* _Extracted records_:
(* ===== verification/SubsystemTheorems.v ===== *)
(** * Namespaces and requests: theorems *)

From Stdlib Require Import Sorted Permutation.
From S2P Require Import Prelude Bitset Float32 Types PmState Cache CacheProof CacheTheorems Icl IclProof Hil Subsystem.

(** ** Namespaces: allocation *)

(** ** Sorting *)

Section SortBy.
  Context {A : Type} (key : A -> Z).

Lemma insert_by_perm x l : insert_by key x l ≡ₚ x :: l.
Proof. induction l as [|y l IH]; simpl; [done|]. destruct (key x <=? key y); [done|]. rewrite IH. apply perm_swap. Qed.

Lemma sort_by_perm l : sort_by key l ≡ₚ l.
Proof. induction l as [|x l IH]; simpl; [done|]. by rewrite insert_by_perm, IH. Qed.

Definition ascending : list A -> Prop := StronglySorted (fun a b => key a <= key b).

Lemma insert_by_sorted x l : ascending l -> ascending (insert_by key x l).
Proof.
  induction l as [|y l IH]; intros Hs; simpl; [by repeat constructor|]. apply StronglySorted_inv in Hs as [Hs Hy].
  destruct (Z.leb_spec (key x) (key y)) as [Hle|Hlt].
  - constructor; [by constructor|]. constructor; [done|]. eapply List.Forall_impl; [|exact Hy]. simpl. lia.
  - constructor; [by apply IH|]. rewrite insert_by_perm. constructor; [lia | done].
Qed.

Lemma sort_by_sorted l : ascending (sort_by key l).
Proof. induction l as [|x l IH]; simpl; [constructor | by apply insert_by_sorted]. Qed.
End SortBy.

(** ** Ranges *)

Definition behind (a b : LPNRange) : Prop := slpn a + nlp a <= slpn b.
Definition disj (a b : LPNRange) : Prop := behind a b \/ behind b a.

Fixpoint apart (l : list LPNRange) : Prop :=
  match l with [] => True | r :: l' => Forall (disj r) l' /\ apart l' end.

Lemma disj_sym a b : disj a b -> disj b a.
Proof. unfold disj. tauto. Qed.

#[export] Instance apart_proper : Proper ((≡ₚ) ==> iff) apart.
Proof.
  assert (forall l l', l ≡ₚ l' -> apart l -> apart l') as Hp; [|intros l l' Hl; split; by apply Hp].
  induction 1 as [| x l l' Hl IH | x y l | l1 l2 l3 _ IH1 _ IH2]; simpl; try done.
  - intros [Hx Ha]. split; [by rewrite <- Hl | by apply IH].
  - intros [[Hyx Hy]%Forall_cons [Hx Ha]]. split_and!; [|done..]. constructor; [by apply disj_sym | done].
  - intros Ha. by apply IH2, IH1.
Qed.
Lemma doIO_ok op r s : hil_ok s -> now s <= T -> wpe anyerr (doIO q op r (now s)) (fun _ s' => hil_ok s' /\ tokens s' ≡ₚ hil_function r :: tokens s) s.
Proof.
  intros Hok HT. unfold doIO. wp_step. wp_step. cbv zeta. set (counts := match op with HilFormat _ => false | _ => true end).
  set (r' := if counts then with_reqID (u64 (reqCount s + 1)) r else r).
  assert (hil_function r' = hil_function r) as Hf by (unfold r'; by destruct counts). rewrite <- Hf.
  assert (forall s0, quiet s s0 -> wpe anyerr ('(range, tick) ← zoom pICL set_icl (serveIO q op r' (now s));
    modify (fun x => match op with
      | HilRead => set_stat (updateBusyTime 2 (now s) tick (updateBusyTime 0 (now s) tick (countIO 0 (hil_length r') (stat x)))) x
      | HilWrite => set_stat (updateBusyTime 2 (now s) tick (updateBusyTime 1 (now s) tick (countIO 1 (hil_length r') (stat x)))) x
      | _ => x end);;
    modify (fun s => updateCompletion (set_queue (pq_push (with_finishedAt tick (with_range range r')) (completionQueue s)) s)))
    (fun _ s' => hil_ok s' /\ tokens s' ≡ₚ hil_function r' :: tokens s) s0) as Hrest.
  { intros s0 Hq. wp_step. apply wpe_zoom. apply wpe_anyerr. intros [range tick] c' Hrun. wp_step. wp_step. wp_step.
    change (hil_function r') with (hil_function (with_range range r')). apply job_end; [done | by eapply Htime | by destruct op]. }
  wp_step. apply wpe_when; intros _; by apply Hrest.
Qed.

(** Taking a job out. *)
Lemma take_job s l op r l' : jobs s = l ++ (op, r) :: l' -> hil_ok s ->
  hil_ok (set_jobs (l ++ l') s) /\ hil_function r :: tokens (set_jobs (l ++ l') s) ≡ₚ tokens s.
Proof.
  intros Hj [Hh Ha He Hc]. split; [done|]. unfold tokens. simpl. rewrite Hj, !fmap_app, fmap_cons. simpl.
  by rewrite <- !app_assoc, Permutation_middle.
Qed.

* _What is required_: Your reply is to repeat, unchanged, the lines above running from the one with "(** * Namespaces and requests: theorems *)" up to and including the one with "Proof. induction l as [|x l IH]; simpl; [done|].".

* _Task output_:
(** * Namespaces and requests: theorems *)

From Stdlib Require Import Sorted Permutation.
From S2P Require Import Prelude Bitset Float32 Types PmState Cache CacheProof CacheTheorems Icl IclProof Hil Subsystem.

(** ** Namespaces: allocation *)

(** ** Sorting *)

Section SortBy.
  Context {A : Type} (key : A -> Z).

Lemma insert_by_perm x l : insert_by key x l ≡ₚ x :: l.
Proof. induction l as [|y l IH]; simpl; [done|]. destruct (key x <=? key y); [done|]. rewrite IH. apply perm_swap. Qed.

Lemma sort_by_perm l : sort_by key l ≡ₚ l.
Proof. induction l as [|x l IH]; simpl; [done|]. by rewrite insert_by_perm, IH. Qed.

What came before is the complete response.